*Stored items:*
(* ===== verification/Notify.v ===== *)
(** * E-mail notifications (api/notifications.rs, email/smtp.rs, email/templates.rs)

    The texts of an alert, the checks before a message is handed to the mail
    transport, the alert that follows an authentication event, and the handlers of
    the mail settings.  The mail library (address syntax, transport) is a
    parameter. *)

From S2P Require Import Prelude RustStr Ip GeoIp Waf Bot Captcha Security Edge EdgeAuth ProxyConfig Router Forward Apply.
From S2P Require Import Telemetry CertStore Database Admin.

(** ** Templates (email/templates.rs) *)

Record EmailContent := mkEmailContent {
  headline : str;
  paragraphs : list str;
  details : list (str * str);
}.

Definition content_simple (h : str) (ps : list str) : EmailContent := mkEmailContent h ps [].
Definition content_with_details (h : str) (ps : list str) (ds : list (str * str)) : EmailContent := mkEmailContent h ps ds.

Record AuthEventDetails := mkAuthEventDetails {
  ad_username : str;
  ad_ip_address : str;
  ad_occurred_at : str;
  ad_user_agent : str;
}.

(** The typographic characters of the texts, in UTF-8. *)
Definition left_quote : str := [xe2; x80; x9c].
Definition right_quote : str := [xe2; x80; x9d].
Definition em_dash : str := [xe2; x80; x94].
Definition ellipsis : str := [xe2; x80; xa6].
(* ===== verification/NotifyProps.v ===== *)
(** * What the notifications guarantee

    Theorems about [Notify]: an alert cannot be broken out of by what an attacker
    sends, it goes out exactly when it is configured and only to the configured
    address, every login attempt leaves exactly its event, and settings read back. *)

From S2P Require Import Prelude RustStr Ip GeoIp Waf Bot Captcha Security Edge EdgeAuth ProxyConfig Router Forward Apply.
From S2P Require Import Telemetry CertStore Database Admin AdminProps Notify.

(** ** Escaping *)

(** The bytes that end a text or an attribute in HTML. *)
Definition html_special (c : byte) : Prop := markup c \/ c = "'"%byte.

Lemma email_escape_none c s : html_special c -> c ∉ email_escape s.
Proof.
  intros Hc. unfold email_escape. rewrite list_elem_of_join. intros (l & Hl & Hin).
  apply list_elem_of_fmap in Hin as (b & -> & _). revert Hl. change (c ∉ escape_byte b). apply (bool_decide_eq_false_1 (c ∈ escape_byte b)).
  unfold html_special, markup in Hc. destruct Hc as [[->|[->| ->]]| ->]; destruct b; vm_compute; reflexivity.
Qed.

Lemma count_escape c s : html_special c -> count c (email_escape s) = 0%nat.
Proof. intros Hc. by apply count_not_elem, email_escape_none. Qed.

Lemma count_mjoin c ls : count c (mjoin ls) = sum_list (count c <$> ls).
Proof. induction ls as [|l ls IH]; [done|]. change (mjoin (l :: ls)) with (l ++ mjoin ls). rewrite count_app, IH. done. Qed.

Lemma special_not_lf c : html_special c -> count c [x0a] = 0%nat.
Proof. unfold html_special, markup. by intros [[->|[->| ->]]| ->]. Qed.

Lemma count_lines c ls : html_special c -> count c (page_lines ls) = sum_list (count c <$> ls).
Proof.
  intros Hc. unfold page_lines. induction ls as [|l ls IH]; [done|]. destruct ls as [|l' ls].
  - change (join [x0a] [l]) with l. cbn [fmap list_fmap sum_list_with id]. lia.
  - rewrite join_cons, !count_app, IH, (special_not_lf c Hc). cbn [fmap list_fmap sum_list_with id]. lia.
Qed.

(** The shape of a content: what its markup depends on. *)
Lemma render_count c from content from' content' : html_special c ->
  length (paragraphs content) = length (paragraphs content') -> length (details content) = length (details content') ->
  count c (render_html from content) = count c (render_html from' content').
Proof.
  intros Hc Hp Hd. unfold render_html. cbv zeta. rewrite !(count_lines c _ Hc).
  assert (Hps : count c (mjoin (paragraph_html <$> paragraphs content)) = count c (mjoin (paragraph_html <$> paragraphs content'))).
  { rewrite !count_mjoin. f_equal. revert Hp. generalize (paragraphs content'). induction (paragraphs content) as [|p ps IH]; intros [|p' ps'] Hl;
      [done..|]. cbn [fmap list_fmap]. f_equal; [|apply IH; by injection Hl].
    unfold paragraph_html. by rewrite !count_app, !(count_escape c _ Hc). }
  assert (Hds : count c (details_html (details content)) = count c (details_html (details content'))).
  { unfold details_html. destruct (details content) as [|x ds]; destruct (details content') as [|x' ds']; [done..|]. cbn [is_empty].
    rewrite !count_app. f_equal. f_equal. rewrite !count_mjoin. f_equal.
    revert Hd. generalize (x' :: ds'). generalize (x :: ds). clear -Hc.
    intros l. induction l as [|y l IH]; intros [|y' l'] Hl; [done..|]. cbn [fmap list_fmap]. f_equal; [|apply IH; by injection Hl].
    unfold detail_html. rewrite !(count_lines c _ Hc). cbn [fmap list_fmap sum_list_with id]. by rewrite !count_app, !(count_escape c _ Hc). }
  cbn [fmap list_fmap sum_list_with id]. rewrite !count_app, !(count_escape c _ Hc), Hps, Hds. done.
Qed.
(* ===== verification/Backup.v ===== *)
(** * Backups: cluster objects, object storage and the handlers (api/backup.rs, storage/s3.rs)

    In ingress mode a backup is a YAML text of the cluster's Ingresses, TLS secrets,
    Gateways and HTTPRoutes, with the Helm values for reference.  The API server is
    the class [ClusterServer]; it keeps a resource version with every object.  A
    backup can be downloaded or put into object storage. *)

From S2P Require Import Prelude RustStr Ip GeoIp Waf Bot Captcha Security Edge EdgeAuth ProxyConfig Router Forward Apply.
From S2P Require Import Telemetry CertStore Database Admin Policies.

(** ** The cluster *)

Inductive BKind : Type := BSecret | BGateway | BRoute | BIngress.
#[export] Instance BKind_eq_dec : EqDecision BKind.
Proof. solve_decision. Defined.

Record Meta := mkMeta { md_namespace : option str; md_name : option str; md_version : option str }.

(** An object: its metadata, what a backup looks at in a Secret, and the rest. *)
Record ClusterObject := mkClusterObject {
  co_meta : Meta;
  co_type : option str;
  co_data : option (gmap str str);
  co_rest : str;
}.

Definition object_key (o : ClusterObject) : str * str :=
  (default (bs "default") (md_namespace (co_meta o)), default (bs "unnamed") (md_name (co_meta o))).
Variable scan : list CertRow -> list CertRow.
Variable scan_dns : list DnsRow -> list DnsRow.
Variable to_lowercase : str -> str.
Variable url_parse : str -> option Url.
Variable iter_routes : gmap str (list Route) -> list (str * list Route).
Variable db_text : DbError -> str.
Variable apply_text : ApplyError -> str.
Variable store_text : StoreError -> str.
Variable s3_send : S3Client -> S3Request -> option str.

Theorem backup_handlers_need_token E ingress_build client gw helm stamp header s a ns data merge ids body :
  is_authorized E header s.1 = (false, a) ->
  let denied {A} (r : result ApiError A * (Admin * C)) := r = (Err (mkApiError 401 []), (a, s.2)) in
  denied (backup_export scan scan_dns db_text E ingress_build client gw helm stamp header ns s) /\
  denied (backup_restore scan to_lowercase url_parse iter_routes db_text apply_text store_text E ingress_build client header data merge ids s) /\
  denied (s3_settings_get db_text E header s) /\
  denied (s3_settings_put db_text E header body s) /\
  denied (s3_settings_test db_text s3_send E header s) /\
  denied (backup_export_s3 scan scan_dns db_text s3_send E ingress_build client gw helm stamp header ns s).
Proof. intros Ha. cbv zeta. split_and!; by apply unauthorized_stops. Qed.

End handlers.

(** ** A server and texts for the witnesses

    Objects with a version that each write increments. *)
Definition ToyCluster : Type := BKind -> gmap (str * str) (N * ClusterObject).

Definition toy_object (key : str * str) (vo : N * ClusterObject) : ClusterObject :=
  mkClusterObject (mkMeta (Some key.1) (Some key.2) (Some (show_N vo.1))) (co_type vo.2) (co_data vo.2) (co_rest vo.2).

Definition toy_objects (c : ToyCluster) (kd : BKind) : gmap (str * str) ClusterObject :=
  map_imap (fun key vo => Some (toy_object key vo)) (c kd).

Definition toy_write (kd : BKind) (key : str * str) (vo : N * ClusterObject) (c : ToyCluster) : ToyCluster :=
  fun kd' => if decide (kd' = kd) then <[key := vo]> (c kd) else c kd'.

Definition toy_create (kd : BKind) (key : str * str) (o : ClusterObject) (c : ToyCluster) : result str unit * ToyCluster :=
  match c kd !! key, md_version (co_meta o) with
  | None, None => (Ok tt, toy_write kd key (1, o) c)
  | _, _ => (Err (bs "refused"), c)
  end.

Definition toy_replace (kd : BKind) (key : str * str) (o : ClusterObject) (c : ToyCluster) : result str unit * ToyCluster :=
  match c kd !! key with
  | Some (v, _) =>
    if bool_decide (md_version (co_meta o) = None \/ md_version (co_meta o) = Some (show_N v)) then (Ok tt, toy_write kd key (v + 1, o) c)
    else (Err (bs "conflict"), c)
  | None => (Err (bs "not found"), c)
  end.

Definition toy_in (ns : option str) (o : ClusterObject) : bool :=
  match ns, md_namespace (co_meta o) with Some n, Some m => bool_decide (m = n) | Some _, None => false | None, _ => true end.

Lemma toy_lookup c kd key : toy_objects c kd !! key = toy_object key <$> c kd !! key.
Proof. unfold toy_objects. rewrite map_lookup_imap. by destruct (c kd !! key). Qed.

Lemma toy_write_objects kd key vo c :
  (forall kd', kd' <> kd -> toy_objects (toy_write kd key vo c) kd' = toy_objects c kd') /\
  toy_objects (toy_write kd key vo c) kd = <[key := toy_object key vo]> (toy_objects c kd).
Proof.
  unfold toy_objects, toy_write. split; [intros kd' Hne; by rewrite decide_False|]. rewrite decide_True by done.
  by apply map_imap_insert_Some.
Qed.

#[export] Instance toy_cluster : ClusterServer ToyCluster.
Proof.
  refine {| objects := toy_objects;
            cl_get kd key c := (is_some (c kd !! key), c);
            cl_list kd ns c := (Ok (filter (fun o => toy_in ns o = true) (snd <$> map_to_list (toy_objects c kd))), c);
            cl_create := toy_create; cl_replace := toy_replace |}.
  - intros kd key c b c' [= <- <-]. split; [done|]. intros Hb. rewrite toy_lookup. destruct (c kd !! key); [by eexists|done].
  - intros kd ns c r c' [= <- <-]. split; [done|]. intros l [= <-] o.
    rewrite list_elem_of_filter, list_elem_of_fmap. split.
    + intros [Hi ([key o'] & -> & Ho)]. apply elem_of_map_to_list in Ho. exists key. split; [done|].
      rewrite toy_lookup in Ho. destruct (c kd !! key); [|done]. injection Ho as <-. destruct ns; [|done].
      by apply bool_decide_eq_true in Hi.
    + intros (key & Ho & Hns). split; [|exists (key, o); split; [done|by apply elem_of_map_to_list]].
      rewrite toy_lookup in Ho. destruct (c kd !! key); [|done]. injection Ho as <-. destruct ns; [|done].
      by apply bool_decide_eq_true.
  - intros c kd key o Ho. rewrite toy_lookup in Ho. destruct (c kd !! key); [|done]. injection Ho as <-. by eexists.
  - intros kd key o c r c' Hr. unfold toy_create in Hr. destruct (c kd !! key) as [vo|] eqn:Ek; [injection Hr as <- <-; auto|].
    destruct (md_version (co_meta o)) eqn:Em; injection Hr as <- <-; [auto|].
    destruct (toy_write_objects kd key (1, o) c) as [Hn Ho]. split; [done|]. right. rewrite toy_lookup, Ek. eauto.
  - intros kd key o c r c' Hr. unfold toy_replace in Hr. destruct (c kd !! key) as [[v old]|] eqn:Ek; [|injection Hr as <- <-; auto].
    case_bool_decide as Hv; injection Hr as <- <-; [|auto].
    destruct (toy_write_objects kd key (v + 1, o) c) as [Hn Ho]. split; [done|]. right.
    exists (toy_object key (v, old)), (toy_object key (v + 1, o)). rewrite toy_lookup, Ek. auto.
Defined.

*WORK TO COMPLETE:* Among the lines above, find those holding "that" and copy each one.

*PROBLEM SOLUTION:*
    transport, the alert that follows an authentication event, and the handlers of
(** The bytes that end a text or an attribute in HTML. *)
    Objects with a version that each write increments. *)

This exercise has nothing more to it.